++++ Available records
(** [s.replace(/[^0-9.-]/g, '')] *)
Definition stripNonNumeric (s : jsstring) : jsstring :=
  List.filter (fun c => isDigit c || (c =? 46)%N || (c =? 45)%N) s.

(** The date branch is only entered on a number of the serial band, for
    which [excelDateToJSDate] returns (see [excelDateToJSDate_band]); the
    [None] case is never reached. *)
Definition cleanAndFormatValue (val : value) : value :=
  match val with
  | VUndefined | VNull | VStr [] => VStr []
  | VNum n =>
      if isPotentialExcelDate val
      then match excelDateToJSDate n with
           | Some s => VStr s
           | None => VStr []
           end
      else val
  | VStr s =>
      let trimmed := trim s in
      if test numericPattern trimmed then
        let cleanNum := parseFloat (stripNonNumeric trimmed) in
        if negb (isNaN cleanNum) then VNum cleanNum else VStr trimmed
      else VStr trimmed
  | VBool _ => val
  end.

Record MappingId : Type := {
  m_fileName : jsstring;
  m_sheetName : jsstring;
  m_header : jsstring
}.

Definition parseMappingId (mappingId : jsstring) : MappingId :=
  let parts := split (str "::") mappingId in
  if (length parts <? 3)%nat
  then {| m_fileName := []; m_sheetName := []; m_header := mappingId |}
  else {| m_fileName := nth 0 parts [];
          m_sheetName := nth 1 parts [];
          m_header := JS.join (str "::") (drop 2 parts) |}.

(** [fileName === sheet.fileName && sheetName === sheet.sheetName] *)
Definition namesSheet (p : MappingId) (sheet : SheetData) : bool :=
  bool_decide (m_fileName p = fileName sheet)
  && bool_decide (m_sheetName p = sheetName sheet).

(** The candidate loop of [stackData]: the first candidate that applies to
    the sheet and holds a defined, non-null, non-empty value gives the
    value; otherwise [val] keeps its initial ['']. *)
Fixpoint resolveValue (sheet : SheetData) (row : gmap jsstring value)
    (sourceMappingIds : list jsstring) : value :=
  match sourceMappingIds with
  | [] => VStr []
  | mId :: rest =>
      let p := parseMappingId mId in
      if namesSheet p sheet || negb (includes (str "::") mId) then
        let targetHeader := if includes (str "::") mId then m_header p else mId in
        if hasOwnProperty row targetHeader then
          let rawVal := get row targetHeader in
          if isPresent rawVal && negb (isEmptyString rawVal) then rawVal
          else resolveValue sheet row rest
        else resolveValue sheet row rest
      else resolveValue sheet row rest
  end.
++++++++
++++ Available records
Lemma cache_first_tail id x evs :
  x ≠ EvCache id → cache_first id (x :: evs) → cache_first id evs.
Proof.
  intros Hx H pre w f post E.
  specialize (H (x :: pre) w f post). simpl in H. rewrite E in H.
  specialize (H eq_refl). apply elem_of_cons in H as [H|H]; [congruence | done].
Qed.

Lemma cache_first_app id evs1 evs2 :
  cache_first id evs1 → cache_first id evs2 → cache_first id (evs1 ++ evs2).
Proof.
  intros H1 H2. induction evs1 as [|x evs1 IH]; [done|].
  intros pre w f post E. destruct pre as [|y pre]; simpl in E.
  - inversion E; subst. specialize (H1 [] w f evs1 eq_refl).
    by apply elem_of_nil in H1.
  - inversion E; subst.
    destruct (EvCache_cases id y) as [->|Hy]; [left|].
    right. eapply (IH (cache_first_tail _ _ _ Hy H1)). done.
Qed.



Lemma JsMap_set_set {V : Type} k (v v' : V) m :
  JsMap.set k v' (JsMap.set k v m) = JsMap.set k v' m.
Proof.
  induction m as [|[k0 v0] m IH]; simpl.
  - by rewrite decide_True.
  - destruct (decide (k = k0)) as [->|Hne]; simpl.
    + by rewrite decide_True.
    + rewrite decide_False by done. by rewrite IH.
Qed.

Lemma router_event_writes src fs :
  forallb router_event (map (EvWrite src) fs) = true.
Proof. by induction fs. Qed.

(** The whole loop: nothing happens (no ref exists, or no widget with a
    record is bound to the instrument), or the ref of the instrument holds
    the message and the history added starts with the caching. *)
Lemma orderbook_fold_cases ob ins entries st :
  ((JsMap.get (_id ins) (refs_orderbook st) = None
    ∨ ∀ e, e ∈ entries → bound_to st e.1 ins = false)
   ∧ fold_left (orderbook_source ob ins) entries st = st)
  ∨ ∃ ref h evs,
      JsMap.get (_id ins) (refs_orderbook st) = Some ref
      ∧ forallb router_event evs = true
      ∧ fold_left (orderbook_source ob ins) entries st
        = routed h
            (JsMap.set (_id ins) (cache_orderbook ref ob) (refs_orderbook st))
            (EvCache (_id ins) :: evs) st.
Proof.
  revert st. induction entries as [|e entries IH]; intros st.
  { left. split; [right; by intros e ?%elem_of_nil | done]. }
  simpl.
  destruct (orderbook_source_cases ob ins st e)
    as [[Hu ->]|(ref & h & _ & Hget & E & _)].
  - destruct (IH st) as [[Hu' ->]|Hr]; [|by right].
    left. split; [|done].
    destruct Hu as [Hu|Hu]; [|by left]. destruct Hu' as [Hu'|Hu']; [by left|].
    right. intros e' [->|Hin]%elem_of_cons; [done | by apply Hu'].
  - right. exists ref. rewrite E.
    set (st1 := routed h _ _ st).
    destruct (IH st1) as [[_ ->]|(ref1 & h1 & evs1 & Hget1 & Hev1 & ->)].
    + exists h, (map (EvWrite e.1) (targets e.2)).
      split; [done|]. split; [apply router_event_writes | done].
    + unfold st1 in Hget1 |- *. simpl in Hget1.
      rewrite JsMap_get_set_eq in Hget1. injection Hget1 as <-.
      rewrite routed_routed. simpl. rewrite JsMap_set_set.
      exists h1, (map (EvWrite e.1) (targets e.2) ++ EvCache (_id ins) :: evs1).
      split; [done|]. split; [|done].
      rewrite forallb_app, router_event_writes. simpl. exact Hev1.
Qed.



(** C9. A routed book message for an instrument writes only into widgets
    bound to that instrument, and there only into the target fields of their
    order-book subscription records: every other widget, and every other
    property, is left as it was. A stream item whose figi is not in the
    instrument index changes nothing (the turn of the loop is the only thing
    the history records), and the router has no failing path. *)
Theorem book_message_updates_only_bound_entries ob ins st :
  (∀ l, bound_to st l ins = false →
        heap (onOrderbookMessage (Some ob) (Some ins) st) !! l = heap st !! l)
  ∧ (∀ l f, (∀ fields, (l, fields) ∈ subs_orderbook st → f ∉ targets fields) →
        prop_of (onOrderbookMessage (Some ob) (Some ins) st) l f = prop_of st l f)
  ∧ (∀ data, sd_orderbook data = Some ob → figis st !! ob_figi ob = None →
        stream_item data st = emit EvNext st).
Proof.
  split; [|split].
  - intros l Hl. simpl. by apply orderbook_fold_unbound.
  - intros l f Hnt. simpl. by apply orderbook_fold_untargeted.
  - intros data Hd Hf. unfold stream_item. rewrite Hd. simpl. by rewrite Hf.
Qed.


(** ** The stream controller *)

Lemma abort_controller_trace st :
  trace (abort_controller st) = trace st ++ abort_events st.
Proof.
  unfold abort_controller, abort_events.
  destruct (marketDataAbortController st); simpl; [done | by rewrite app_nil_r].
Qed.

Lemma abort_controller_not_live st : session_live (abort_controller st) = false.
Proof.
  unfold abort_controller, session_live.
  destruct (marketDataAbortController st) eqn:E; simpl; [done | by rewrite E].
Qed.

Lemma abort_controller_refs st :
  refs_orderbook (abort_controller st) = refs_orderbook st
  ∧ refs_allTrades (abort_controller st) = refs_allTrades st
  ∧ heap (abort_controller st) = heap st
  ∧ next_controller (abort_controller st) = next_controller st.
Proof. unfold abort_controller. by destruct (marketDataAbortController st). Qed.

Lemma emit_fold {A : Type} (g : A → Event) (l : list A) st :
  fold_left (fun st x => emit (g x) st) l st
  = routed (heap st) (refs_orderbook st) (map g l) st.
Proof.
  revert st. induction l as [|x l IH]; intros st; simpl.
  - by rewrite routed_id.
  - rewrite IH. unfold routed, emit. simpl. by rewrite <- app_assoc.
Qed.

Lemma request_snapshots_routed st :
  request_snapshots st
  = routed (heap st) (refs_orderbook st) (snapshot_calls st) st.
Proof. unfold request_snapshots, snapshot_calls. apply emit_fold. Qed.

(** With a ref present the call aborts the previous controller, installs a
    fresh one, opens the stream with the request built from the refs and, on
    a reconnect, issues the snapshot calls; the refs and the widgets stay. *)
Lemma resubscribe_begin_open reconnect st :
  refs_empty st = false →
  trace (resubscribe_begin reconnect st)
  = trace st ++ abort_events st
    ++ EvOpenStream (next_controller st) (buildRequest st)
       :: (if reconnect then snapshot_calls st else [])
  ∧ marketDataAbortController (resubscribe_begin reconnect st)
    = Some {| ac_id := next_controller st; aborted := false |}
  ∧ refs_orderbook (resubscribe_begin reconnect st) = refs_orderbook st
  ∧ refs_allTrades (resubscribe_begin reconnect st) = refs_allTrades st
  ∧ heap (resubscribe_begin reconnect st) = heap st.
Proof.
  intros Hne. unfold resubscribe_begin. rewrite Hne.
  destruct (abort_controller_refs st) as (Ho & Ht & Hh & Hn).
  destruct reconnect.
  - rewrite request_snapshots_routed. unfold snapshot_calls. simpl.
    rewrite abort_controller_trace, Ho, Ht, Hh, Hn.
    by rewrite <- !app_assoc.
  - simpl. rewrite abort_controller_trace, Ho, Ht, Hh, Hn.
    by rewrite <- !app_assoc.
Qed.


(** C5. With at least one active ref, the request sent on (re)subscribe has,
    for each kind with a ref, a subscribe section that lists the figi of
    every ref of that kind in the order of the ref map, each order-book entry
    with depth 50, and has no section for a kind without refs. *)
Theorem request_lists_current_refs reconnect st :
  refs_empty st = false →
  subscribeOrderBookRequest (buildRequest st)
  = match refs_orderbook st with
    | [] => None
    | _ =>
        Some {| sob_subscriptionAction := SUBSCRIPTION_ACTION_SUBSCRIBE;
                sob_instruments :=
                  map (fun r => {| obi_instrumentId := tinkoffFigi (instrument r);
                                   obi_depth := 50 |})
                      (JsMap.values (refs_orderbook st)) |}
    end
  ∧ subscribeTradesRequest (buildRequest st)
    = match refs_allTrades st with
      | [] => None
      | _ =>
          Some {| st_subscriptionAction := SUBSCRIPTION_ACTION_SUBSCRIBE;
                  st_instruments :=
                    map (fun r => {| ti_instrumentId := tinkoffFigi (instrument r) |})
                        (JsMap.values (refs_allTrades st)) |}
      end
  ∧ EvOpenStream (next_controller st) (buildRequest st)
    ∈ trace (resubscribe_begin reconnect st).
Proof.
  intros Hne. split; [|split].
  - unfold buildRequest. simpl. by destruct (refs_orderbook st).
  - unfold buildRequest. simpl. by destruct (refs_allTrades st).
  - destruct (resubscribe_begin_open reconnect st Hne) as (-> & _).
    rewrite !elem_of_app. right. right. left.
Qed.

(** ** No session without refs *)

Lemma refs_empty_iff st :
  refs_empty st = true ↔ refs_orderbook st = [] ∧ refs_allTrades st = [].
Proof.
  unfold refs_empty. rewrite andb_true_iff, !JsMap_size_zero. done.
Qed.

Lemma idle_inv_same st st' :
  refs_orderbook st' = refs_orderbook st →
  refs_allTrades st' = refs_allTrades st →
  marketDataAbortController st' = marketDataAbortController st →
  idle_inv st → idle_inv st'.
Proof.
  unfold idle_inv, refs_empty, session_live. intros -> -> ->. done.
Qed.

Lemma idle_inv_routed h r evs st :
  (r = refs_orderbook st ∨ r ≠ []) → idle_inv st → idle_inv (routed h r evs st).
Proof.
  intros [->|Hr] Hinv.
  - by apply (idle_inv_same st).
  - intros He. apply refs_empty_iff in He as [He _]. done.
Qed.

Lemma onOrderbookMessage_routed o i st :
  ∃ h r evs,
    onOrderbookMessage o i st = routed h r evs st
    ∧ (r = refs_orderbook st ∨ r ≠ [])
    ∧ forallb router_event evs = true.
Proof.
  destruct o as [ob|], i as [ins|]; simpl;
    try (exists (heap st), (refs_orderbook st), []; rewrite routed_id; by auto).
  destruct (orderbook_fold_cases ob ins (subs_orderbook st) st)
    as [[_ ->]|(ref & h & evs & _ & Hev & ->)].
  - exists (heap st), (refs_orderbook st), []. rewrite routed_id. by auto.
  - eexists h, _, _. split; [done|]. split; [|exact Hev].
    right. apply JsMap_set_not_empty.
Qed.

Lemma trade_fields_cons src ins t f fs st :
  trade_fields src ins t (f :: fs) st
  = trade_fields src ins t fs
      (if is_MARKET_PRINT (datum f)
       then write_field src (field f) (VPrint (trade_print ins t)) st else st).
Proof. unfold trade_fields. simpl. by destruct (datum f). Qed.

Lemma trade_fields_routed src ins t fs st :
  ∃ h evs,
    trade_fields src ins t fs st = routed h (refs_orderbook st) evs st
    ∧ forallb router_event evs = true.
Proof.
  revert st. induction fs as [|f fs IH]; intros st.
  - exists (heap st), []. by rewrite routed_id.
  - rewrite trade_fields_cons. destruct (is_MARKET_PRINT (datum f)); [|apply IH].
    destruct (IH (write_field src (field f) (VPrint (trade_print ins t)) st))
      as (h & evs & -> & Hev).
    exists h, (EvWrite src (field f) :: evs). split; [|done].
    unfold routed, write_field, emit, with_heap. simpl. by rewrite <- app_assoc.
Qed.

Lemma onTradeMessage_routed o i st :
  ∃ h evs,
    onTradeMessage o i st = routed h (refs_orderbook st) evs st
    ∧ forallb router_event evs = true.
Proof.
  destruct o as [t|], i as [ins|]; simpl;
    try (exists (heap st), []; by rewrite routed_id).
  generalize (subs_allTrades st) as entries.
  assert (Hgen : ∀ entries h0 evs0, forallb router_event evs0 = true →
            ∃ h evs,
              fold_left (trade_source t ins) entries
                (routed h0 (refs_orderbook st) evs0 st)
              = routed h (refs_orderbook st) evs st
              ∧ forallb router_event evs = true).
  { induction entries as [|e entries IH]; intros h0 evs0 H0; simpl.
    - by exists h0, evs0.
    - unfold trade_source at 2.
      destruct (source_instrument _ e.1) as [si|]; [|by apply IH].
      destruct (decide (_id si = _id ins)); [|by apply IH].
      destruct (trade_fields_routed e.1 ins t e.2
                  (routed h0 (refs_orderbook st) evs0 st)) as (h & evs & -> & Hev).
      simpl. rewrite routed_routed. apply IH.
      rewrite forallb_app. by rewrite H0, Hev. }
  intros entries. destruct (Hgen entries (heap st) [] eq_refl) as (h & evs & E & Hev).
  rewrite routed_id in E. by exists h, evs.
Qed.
++++++++
(Problem requirements) Using only the entries above, output the line with "exists h1, (map", the line with "unfold abort_controller, abort_events.", and all lines between them, exactly as they stand.

(Response to the exercise)
      exists h1, (map (EvWrite e.1) (targets e.2) ++ EvCache (_id ins) :: evs1).
      split; [done|]. split; [|done].
      rewrite forallb_app, router_event_writes. simpl. exact Hev1.
Qed.



(** C9. A routed book message for an instrument writes only into widgets
    bound to that instrument, and there only into the target fields of their
    order-book subscription records: every other widget, and every other
    property, is left as it was. A stream item whose figi is not in the
    instrument index changes nothing (the turn of the loop is the only thing
    the history records), and the router has no failing path. *)
Theorem book_message_updates_only_bound_entries ob ins st :
  (∀ l, bound_to st l ins = false →
        heap (onOrderbookMessage (Some ob) (Some ins) st) !! l = heap st !! l)
  ∧ (∀ l f, (∀ fields, (l, fields) ∈ subs_orderbook st → f ∉ targets fields) →
        prop_of (onOrderbookMessage (Some ob) (Some ins) st) l f = prop_of st l f)
  ∧ (∀ data, sd_orderbook data = Some ob → figis st !! ob_figi ob = None →
        stream_item data st = emit EvNext st).
Proof.
  split; [|split].
  - intros l Hl. simpl. by apply orderbook_fold_unbound.
  - intros l f Hnt. simpl. by apply orderbook_fold_untargeted.
  - intros data Hd Hf. unfold stream_item. rewrite Hd. simpl. by rewrite Hf.
Qed.


(** ** The stream controller *)

Lemma abort_controller_trace st :
  trace (abort_controller st) = trace st ++ abort_events st.
Proof.
  unfold abort_controller, abort_events.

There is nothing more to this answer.